[Collected data]
(* ===== verification/Transaction.v ===== *)
(** * Transactions and signers ([blockchain/model/transaction.go], [tx_legacy.go],
    [tx_access_list.go], [tx_dynamic_fee.go], [transaction_signing.go])

    The big integers of a transaction are never nil: [NewTx] copies its argument
    and allocates them.  The caches of the hash and the size are left out (they
    remember a function of the contents); the cache of the sender is kept. *)

From S2P Require Import Prelude Config Common Rlp EvmState Header Consensus EvmCalls StateTransition.

Local Open Scope Z_scope.

Module Transaction.

Inductive TxSigErr :=
| ErrInvalidSig | ErrUnexpectedProtection | ErrTxTypeNotSupported | ErrGasFeeCapTooLow
| ErrInvalidChainId | errInvalidPublicKey | errRecoverKey | errSigning.

Definition LegacyTxType : Z := 0.
Definition AccessListTxType : Z := 1.
Definition DynamicFeeTxType : Z := 2.

Definition AccessTuples := list (Address * list Hash).

Inductive TxData :=
| LegacyTx (Nonce GasPrice Gas : Z) (To : option Address) (Value : Z) (Data : bytes) (V R S : Z)
| AccessListTx (ChainID Nonce GasPrice Gas : Z) (To : option Address) (Value : Z) (Data : bytes)
    (AccessList : AccessTuples) (V R S : Z)
| DynamicFeeTx (ChainID Nonce GasTipCap GasFeeCap Gas : Z) (To : option Address) (Value : Z) (Data : bytes)
    (AccessList : AccessTuples) (V R S : Z).

#[export] Instance TxData_eq_dec : EqDecision TxData.
Proof. solve_decision. Defined.

(** ** Signature values *)

(** [x.Uint64()] of a big integer: the low 64 bits of its absolute value. *)
Definition big_Uint64 (x : Z) : Z := u64 (Z.abs x).

Definition isProtectedV (V : Z) : bool :=
  if BitLen V <=? 8 then
    let v := big_Uint64 V in
    negb (v =? 27) && negb (v =? 28) && negb (v =? 1) && negb (v =? 0)
  else true.

Definition deriveChainId (v : Z) : Z :=
  if BitLen v <=? 64 then
    let v := big_Uint64 v in
    if (v =? 27) || (v =? 28) then 0 else sub64 v 35 / 2
  else (v - 35) / 2.

(** [sanityCheckSignature] *)
Definition sanityCheckSignature (v r s : Z) (maybeProtected : bool) : option TxSigErr :=
  if isProtectedV v && negb maybeProtected then Some ErrUnexpectedProtection
  else
    let plainV :=
      if isProtectedV v then u8 (sub64 (sub64 (big_Uint64 v) 35) (mul64 2 (big_Uint64 (deriveChainId v))))
      else if maybeProtected then u8 (sub64 (big_Uint64 v) 27)
      else u8 (big_Uint64 v) in
    if ValidateSignatureValues plainV r s false then None else Some ErrInvalidSig.

(** ** The parts of a transaction *)

Definition txType (t : TxData) : Z :=
  match t with LegacyTx _ _ _ _ _ _ _ _ _ => LegacyTxType | AccessListTx _ _ _ _ _ _ _ _ _ _ _ => AccessListTxType
  | DynamicFeeTx _ _ _ _ _ _ _ _ _ _ _ _ => DynamicFeeTxType end.
Definition chainID (t : TxData) : Z :=
  match t with LegacyTx _ _ _ _ _ _ V _ _ => deriveChainId V | AccessListTx c _ _ _ _ _ _ _ _ _ _ => c
  | DynamicFeeTx c _ _ _ _ _ _ _ _ _ _ _ => c end.
Definition accessList (t : TxData) : AccessTuples :=
  match t with LegacyTx _ _ _ _ _ _ _ _ _ => [] | AccessListTx _ _ _ _ _ _ _ al _ _ _ => al
  | DynamicFeeTx _ _ _ _ _ _ _ _ al _ _ _ => al end.
Definition data (t : TxData) : bytes :=
  match t with LegacyTx _ _ _ _ _ d _ _ _ => d | AccessListTx _ _ _ _ _ _ d _ _ _ _ => d
  | DynamicFeeTx _ _ _ _ _ _ _ d _ _ _ _ => d end.
Definition gas (t : TxData) : Z :=
  match t with LegacyTx _ _ g _ _ _ _ _ _ => g | AccessListTx _ _ _ g _ _ _ _ _ _ _ => g
  | DynamicFeeTx _ _ _ _ g _ _ _ _ _ _ _ => g end.
Definition gasPrice (t : TxData) : Z :=
  match t with LegacyTx _ p _ _ _ _ _ _ _ => p | AccessListTx _ _ p _ _ _ _ _ _ _ _ => p
  | DynamicFeeTx _ _ _ cap _ _ _ _ _ _ _ _ => cap end.
Definition gasTipCap (t : TxData) : Z :=
  match t with LegacyTx _ p _ _ _ _ _ _ _ => p | AccessListTx _ _ p _ _ _ _ _ _ _ _ => p
  | DynamicFeeTx _ _ tip _ _ _ _ _ _ _ _ _ => tip end.
Definition gasFeeCap (t : TxData) : Z :=
  match t with LegacyTx _ p _ _ _ _ _ _ _ => p | AccessListTx _ _ p _ _ _ _ _ _ _ _ => p
  | DynamicFeeTx _ _ _ cap _ _ _ _ _ _ _ _ => cap end.
Definition value (t : TxData) : Z :=
  match t with LegacyTx _ _ _ _ v _ _ _ _ => v | AccessListTx _ _ _ _ _ v _ _ _ _ _ => v
  | DynamicFeeTx _ _ _ _ _ _ v _ _ _ _ _ => v end.
Definition nonce (t : TxData) : Z :=
  match t with LegacyTx n _ _ _ _ _ _ _ _ => n | AccessListTx _ n _ _ _ _ _ _ _ _ _ => n
  | DynamicFeeTx _ n _ _ _ _ _ _ _ _ _ _ => n end.
Definition to (t : TxData) : option Address :=
  match t with LegacyTx _ _ _ a _ _ _ _ _ => a | AccessListTx _ _ _ _ a _ _ _ _ _ _ => a
  | DynamicFeeTx _ _ _ _ _ a _ _ _ _ _ _ => a end.
Definition rawSignatureValues (t : TxData) : Z * Z * Z :=
  match t with LegacyTx _ _ _ _ _ _ V R Sg => (V, R, Sg) | AccessListTx _ _ _ _ _ _ _ _ V R Sg => (V, R, Sg)
  | DynamicFeeTx _ _ _ _ _ _ _ _ _ V R Sg => (V, R, Sg) end.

▶ TASK: Only the lines above from the one with "Module Transaction." through the one with "(AccessList : AccessTuples) (V R S : Z)." should be duplicated, character for character.

▶ TASK RESPONSE:
Module Transaction.

Inductive TxSigErr :=
| ErrInvalidSig | ErrUnexpectedProtection | ErrTxTypeNotSupported | ErrGasFeeCapTooLow
| ErrInvalidChainId | errInvalidPublicKey | errRecoverKey | errSigning.

Definition LegacyTxType : Z := 0.
Definition AccessListTxType : Z := 1.
Definition DynamicFeeTxType : Z := 2.

Definition AccessTuples := list (Address * list Hash).

Inductive TxData :=
| LegacyTx (Nonce GasPrice Gas : Z) (To : option Address) (Value : Z) (Data : bytes) (V R S : Z)
| AccessListTx (ChainID Nonce GasPrice Gas : Z) (To : option Address) (Value : Z) (Data : bytes)
    (AccessList : AccessTuples) (V R S : Z)
| DynamicFeeTx (ChainID Nonce GasTipCap GasFeeCap Gas : Z) (To : option Address) (Value : Z) (Data : bytes)
    (AccessList : AccessTuples) (V R S : Z).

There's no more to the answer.